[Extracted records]
______

Lemma handleConn_isolated_witness :
  conn_events (handleConn (env_of ([], None) []) (failing_closer 7 "broken pipe") "[::1]:80") =
  [EvDial "tcp6" "[::1]:80";
   EvLogError (Opaque "connection refused")
     "couldn't connect to dstAddr. closing accepted connection";
   EvClose 7;
   EvLogError (Opaque "broken pipe") "couldn't close accepted connection"] ∧
  conn_bridge (handleConn (env_of ([], None) []) (failing_closer 7 "broken pipe") "[::1]:80") = [].
Proof.
  apply (handleConn_isolated (env_of ([], None) []) (failing_closer 7 "broken pipe")
           "[::1]:80").
  reflexivity.
Defined.

(** ** The dialed network *)

(** C9.  [handleConn] dials with the network "tcp6", whatever the
    destination address is, and with no other network.  So for a
    destination that is reachable only over IPv4 the dial fails, the
    accepted connection is closed and nothing is bridged. *)
Theorem handleConn_dials_tcp6 env from dstAddr :
  (∃ evs, conn_events (handleConn env from dstAddr) = EvDial "tcp6" dstAddr :: evs) ∧
  dials (conn_all_events (handleConn env from dstAddr)) = [("tcp6", dstAddr)] ∧
  (reachable_only_over_IPv4 env dstAddr →
     (∃ err, dialer env "tcp6" dstAddr = inr err) ∧
     EvClose (sid from) ∈ conn_events (handleConn env from dstAddr) ∧
     conn_bridge (handleConn env from dstAddr) = []).
Proof.
  split_and!.
  - unfold handleConn. destruct (dialer env "tcp6" dstAddr) as [to|err].
    + rewrite bridgeStreams_returns. eauto.
    + eauto.
  - apply handleConn_dials.
  - intros Hv4. destruct (dialer env "tcp6" dstAddr) as [to|err] eqn:Hd.
    { destruct (Hv4 _ _ Hd) as [?|?]; discriminate. }
    rewrite (handleConn_dial_failed _ _ _ err Hd). cbn [conn_events conn_bridge].
    split_and!; [by eauto| |done].
    rewrite !elem_of_cons. auto.
Qed.

Lemma handleConn_dials_tcp6_witness :
  EvClose 4 ∈ conn_events (handleConn ipv4_env reset_conn "192.0.2.1:80") ∧
  conn_bridge (handleConn ipv4_env reset_conn "192.0.2.1:80") = [].
Proof.
  destruct (handleConn_dials_tcp6 ipv4_env reset_conn "192.0.2.1:80")
    as (_ & _ & H).
  apply H. intros network to. unfold ipv4_env. cbn [dialer].
  destruct (bool_decide (network = "tcp4" ∨ network = "tcp")) eqn:Hb.
  - intros _. by apply bool_decide_eq_true_1 in Hb.
  - discriminate.
Defined.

______

# WHAT NEEDS TO BE DONE
Please give an exact copy of the entries above, from the line with "destination that is" down to the line with "EvClose (sid from)", inclusive, and nothing else.

# EXERCISE OUTPUT
    destination that is reachable only over IPv4 the dial fails, the
    accepted connection is closed and nothing is bridged. *)
Theorem handleConn_dials_tcp6 env from dstAddr :
  (∃ evs, conn_events (handleConn env from dstAddr) = EvDial "tcp6" dstAddr :: evs) ∧
  dials (conn_all_events (handleConn env from dstAddr)) = [("tcp6", dstAddr)] ∧
  (reachable_only_over_IPv4 env dstAddr →
     (∃ err, dialer env "tcp6" dstAddr = inr err) ∧
     EvClose (sid from) ∈ conn_events (handleConn env from dstAddr) ∧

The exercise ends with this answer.